Is there life on Mars? People have been trying to answer that question for hundreds of years. At first, we could only look up through telescopes, but for the last 50 years, we've been sending spaceships up to take a closer look.

So far, we haven't found any aliens on Mars. But we have found some other interesting things! In this lesson, you'll learn all about them.

Mars vs. Earth

Size comparison between Earth and Mars
Mars compared to Earth

Mars is the fourth planet from the Sun, after Mercury, Venus, and Earth. It's named after the Roman god of war.

Because it's further from the Sun, Mars takes longer to circle all the way around the Sun than Earth. That makes one year on Mars longer than one year on Earth. One year on Mars lasts 687 days, compared to 365 days on Earth. So if you're 10 years old now, you'd be just over 5 years old on Mars!

Mars is also smaller than Earth. If you stretched a tape measure around the middle of Earth, it would measure around 24,900 miles. If you did the same thing to Mars, it would only measure around 13,300 miles, about half as big.

Because the planet is smaller, gravity on Mars is lower, so everything weighs less. If you weigh 100 pounds right now, on Mars you'd only weigh around 38 pounds.

Mars is also colder than Earth. The average temperature on Mars is -82 degrees Fahrenheit. That's like winter in Antarctica. But in summer, the temperature can get up to 70 degrees, which is like a spring day.

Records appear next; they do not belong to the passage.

(** How many items a generator over an array of length [N] has handed
    out. *)
Definition handed (N : nat) (g : generator) : nat :=
  match g with
  | SuspendedStart => 0
  | SuspendedYield index => S index
  | Completed => N
  end.

(** The transform leaves the array it is handed as it is. *)
Definition read_only {T R E} (mapFn : AsyncMapFn T R E) : Prop :=
  ∀ value index array, (mapFn value index array).2 = array.

(** What the conversion to a string of the first item that cannot be
    converted throws; [None] when every item can be converted. *)
Fixpoint first_unprintable {T E} `{!ToString T E} (arr : list T)
  : option (thrown E) :=
  match arr with
  | [] => None
  | value :: arr' =>
    match to_string value with
    | throw x => Some x
    | normal _ => first_unprintable arr'
    end
  end.

(** Every item of the array converts to a string: lines 65 and 68 do not
    throw. *)
Definition printable {T} (E : Type) `{!ToString T E} (arr : list T) : Prop :=
  first_unprintable (E:=E) arr = None.

(** The settled results of the transform over the array, index by index:
    what [Promise.allSettled] gives for the promises of a direct map. *)
Definition expected {T R E} (mapFn : AsyncMapFn T R E) (arr : list T)
  : list (PromiseSettledResult R E) :=
  imap (λ index value, settled (mapFn value index arr).1) arr.
(** Linking a new member changes no group that was there. *)
Lemma alter_link_new_keeps label new q : ∀ r r' p a0 cs0,
  alter_node (link_new label new) r q = Some r' →
  get_node r p = Some (Group a0 cs0) →
  ∃ cs1, get_node r' p = Some (Group a0 cs1).
Proof.
  induction q as [| k q IH]; intros r r' p a0 cs0 Halter Hget.
  - destruct r as [a cs | a d]; [| done]. cbn [alter_node link_new] in Halter.
    destruct (child label cs) eqn:Hfree; [done |]. injection Halter as <-.
    destruct p as [| k p].
    + injection Hget as <- <-. by eexists.
    + cbn [get_node] in *. destruct (child k cs) as [c |] eqn:Hc; [| done].
      rewrite child_insert_child_ne, Hc by congruence. by exists cs0.
  - destruct r as [a cs | a d]; [| done]. cbn [alter_node] in Halter.
    destruct (child k cs) as [c |] eqn:Hc; [| done].
    destruct (alter_node (link_new label new) c q) as [c' |] eqn:Hc'; [| done].
    injection Halter as <-. destruct p as [| k2 p].
    + injection Hget as <- <-. by eexists.
    + cbn [get_node] in *. destruct (decide (k2 = k)) as [-> | Hne].
      * rewrite (child_set_child k c c' cs Hc). rewrite Hc in Hget.
        by apply (IH c c' p a0 cs0).
      * rewrite (child_set_child_ne k k2 c' cs Hne). by exists cs0.
Qed.

(** A group of the tree after linking was there before, or lies in what was
    linked. *)
Lemma alter_link_new_groups label new q : ∀ r r' p a0 cs1,
  alter_node (link_new label new) r q = Some r' →
  get_node r' p = Some (Group a0 cs1) →
  (∃ cs0, get_node r p = Some (Group a0 cs0))
  ∨ ∃ p', p = q ++ label :: p' ∧ get_node new p' = Some (Group a0 cs1).
Proof.
  induction q as [| k q IH]; intros r r' p a0 cs1 Halter Hget.
  - destruct r as [a cs | a d]; [| done]. cbn [alter_node link_new] in Halter.
    destruct (child label cs) eqn:Hfree; [done |]. injection Halter as <-.
    destruct p as [| k p].
    + injection Hget as <- <-. left. by eexists.
    + cbn [get_node] in Hget. destruct (decide (k = label)) as [-> | Hne].
      * rewrite (child_insert_child label new cs Hfree) in Hget.
        right. by exists p.
      * rewrite (child_insert_child_ne label k new cs Hne) in Hget.
        left. exists cs1. done.
  - destruct r as [a cs | a d]; [| done]. cbn [alter_node] in Halter.
    destruct (child k cs) as [c |] eqn:Hc; [| done].
    destruct (alter_node (link_new label new) c q) as [c' |] eqn:Hc'; [| done].
    injection Halter as <-. destruct p as [| k2 p].
    + injection Hget as <- <-. left. by eexists.
    + cbn [get_node] in Hget. destruct (decide (k2 = k)) as [-> | Hne].
      * rewrite (child_set_child k c c' cs Hc) in Hget.
        destruct (IH c c' p a0 cs1 Hc' Hget) as [[cs0 H0] | (p' & -> & Hp')].
        -- left. exists cs0. cbn [get_node]. by rewrite Hc.
        -- right. by exists p'.
      * rewrite (child_set_child_ne k k2 c' cs Hne) in Hget.
        left. exists cs1. done.
Qed.

Lemma wf_new_emd_group data_arr : wf_node (new_emd_group data_arr) = true.
Proof. reflexivity. Qed.

Lemma comparable_new_emd_group label data_arr :
  comparable_in [(label, new_emd_group data_arr)] = true.
Proof. reflexivity. Qed.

Arsia Mons, a mountain on Mars
Arsia mons on Mars

Most of Mars is dry and dusty, but just like Earth, Mars has mountains and valleys. Mars also has weather, like storms, clouds, and fog. Another similarity is that Mars also has a North and a South Pole. The poles on Earth are frozen water, but on Mars, the poles are mostly frozen carbon dioxide with only a little water. You've probably seen frozen carbon dioxide in Halloween decorations: it makes a fog effect.

Exploring Mars

Humans have been sending spaceships to Mars since the 1960s. The first ships flew past the planet. Later ships went into orbit around it and eventually landed on the surface. No human has ever landed on Mars, but we've sent robots to explore and take samples.